**EXERCISE DESCRIPTION**
Below are records; reproduce exactly the lines from the one that has "Lemma flat_map_tasks_absent (a" through the one that has "Lemma loadedRows_self (db1", ends included, and nothing more.

**GIVEN ENTRIES**
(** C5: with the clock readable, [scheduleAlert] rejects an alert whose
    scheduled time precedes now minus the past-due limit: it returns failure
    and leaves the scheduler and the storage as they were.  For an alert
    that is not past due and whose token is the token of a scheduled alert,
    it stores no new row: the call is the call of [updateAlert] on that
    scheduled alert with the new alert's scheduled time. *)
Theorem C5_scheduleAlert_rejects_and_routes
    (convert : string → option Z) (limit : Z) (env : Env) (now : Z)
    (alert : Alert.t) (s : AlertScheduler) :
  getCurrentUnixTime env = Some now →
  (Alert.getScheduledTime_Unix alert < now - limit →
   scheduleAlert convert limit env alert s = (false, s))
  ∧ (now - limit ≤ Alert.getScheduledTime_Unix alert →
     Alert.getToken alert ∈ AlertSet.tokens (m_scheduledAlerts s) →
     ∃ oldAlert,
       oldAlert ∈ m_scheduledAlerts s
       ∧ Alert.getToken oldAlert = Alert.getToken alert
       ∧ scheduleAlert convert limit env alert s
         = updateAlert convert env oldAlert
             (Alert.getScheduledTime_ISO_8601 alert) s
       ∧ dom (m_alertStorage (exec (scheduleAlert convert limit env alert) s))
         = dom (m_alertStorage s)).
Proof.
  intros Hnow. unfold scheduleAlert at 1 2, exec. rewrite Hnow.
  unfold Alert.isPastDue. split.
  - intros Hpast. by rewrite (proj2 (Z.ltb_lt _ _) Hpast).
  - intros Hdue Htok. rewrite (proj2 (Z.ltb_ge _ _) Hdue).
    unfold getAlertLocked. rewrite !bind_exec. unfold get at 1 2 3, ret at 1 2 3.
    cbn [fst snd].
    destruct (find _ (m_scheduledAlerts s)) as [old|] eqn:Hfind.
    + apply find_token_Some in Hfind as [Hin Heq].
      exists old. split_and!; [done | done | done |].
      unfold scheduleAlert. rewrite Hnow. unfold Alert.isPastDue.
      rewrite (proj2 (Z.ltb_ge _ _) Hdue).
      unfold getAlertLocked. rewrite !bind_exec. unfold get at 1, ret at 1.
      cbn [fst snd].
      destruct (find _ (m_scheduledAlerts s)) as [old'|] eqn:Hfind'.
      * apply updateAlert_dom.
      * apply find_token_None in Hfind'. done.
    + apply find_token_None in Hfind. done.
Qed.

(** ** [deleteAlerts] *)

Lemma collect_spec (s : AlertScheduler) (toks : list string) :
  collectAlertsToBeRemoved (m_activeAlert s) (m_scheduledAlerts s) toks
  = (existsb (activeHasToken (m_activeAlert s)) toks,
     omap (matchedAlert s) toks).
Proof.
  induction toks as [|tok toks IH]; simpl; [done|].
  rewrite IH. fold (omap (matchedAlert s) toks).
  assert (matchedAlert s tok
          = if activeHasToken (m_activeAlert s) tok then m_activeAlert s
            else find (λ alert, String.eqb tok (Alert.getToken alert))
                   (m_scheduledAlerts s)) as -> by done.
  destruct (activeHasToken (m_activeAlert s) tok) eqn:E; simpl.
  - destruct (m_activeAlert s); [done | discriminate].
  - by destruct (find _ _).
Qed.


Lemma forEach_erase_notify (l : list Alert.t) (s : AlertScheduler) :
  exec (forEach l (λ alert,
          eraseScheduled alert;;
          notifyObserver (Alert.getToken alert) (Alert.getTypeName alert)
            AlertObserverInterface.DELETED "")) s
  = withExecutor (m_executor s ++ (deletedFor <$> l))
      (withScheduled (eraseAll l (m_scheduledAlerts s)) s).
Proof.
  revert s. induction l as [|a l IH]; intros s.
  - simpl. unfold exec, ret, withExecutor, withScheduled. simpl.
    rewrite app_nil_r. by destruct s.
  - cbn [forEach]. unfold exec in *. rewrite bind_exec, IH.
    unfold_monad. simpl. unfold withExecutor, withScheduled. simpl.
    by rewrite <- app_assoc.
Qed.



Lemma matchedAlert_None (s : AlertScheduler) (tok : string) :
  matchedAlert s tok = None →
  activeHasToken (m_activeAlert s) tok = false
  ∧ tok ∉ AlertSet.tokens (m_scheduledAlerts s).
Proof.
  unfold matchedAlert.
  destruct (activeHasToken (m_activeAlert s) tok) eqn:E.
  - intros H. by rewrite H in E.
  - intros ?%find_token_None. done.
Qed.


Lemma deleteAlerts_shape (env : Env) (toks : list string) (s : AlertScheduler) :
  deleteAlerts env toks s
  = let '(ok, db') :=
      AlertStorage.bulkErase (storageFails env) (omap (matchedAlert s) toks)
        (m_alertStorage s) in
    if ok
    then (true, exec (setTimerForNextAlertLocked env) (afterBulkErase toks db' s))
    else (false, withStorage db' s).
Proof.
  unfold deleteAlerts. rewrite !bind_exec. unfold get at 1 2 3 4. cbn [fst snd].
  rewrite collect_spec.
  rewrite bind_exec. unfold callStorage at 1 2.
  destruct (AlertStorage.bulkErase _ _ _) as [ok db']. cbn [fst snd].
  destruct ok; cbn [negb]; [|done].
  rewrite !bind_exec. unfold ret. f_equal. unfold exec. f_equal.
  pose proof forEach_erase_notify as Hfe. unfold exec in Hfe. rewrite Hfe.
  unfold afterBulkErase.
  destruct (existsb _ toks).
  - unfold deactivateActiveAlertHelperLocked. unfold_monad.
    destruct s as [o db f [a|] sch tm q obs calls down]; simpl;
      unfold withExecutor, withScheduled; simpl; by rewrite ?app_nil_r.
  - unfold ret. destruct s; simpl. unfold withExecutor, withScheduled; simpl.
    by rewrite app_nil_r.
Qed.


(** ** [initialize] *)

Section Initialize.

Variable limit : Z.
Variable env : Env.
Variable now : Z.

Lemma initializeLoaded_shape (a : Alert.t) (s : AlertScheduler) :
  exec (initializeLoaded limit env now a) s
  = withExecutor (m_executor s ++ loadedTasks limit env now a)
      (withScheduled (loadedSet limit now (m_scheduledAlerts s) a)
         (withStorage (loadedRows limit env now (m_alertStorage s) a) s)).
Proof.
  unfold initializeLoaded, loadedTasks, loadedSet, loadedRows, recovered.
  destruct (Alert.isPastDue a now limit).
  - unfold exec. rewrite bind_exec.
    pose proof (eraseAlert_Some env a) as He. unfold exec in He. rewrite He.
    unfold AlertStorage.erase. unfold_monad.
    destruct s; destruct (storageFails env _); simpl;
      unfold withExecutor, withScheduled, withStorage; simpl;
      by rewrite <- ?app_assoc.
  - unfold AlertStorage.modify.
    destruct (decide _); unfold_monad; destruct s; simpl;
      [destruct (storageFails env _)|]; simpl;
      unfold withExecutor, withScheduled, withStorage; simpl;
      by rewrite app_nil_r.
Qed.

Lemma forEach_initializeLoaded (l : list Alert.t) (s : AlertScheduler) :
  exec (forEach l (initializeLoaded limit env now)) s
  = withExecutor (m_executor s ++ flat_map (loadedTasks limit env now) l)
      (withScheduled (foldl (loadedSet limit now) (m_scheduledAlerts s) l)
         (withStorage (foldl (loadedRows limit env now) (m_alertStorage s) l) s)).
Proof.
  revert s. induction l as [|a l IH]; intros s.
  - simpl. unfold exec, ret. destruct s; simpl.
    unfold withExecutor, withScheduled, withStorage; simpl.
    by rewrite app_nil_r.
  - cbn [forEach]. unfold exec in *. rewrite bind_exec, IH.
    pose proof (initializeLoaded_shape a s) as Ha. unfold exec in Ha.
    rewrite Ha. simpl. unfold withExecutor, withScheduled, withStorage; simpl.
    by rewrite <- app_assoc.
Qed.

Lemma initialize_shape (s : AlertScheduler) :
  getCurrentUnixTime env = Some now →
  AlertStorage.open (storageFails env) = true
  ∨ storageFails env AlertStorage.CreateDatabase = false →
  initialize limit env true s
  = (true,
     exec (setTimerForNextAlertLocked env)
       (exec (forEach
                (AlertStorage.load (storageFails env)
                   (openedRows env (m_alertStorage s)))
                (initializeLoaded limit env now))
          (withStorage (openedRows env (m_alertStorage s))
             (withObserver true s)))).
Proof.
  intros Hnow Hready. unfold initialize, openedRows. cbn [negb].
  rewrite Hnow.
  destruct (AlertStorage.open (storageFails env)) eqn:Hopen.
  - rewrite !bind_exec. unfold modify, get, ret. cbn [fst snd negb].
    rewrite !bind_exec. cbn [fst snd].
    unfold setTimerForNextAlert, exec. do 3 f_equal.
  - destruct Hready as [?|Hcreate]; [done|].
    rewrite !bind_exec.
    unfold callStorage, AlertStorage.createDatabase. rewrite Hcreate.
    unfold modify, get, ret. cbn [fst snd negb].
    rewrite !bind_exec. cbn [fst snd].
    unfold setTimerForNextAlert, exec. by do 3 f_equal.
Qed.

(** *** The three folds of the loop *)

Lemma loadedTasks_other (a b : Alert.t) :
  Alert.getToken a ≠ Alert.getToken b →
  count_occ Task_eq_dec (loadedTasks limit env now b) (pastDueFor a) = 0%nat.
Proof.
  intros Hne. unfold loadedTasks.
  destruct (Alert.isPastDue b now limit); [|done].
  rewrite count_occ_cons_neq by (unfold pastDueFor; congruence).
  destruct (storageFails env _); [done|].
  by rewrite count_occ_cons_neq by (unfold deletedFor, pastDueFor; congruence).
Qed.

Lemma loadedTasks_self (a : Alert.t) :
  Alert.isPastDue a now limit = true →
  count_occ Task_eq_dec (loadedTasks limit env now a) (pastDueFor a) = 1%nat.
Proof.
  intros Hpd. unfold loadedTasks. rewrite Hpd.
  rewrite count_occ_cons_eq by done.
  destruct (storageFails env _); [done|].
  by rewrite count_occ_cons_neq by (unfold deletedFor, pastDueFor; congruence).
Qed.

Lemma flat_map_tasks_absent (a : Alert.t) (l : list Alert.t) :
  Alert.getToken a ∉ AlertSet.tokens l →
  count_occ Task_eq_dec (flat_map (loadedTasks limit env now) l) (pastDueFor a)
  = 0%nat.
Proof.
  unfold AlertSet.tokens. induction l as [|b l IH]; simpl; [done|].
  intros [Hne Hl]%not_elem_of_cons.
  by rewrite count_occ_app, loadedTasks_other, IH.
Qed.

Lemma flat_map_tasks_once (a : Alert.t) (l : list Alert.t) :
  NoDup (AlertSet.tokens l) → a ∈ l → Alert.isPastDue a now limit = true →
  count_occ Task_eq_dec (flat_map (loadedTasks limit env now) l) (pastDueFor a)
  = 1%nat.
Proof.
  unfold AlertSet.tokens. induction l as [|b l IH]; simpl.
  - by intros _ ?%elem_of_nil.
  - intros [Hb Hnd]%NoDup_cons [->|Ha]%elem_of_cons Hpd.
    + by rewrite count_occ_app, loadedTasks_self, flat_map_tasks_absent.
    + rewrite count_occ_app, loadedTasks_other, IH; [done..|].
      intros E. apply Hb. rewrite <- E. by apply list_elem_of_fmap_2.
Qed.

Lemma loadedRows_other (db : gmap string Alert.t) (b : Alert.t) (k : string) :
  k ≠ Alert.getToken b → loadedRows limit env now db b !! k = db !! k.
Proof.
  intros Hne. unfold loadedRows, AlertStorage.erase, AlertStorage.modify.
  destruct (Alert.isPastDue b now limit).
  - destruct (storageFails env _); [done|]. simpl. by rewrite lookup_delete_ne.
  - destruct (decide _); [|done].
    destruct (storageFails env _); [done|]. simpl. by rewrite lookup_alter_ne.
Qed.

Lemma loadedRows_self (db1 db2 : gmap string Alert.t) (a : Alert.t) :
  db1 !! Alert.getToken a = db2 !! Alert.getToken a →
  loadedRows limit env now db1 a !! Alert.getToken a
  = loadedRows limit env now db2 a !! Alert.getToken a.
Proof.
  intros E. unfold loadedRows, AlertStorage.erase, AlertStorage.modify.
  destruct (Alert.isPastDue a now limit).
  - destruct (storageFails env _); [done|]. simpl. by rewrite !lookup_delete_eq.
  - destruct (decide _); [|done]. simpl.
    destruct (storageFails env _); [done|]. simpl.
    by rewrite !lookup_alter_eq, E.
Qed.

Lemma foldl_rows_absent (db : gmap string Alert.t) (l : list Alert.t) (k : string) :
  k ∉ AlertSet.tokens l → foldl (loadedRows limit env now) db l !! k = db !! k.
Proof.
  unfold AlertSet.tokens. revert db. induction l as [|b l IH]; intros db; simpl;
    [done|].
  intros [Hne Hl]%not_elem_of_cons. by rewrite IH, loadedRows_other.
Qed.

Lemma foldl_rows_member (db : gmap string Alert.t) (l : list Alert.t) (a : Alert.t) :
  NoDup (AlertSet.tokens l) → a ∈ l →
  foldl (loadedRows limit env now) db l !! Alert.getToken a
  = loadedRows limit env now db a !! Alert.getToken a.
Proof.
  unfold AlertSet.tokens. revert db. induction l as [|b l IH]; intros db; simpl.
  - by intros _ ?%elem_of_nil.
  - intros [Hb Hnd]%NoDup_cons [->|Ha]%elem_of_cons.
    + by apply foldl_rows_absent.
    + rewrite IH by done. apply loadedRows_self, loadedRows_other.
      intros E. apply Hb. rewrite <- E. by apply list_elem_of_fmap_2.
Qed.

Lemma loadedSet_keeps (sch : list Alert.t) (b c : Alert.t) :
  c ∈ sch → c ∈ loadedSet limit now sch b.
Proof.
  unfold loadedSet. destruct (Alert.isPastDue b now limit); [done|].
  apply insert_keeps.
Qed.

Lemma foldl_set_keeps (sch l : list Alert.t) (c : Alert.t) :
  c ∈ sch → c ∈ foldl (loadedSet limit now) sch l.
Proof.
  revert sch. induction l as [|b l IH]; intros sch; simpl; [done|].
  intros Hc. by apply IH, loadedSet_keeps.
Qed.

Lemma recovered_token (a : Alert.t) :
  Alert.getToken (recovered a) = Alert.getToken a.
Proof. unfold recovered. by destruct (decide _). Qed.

**RESPONSE FOR THIS EXERCISE**
Lemma flat_map_tasks_absent (a : Alert.t) (l : list Alert.t) :
  Alert.getToken a ∉ AlertSet.tokens l →
  count_occ Task_eq_dec (flat_map (loadedTasks limit env now) l) (pastDueFor a)
  = 0%nat.
Proof.
  unfold AlertSet.tokens. induction l as [|b l IH]; simpl; [done|].
  intros [Hne Hl]%not_elem_of_cons.
  by rewrite count_occ_app, loadedTasks_other, IH.
Qed.

Lemma flat_map_tasks_once (a : Alert.t) (l : list Alert.t) :
  NoDup (AlertSet.tokens l) → a ∈ l → Alert.isPastDue a now limit = true →
  count_occ Task_eq_dec (flat_map (loadedTasks limit env now) l) (pastDueFor a)
  = 1%nat.
Proof.
  unfold AlertSet.tokens. induction l as [|b l IH]; simpl.
  - by intros _ ?%elem_of_nil.
  - intros [Hb Hnd]%NoDup_cons [->|Ha]%elem_of_cons Hpd.
    + by rewrite count_occ_app, loadedTasks_self, flat_map_tasks_absent.
    + rewrite count_occ_app, loadedTasks_other, IH; [done..|].
      intros E. apply Hb. rewrite <- E. by apply list_elem_of_fmap_2.
Qed.

Lemma loadedRows_other (db : gmap string Alert.t) (b : Alert.t) (k : string) :
  k ≠ Alert.getToken b → loadedRows limit env now db b !! k = db !! k.
Proof.
  intros Hne. unfold loadedRows, AlertStorage.erase, AlertStorage.modify.
  destruct (Alert.isPastDue b now limit).
  - destruct (storageFails env _); [done|]. simpl. by rewrite lookup_delete_ne.
  - destruct (decide _); [|done].
    destruct (storageFails env _); [done|]. simpl. by rewrite lookup_alter_ne.
Qed.

Lemma loadedRows_self (db1 db2 : gmap string Alert.t) (a : Alert.t) :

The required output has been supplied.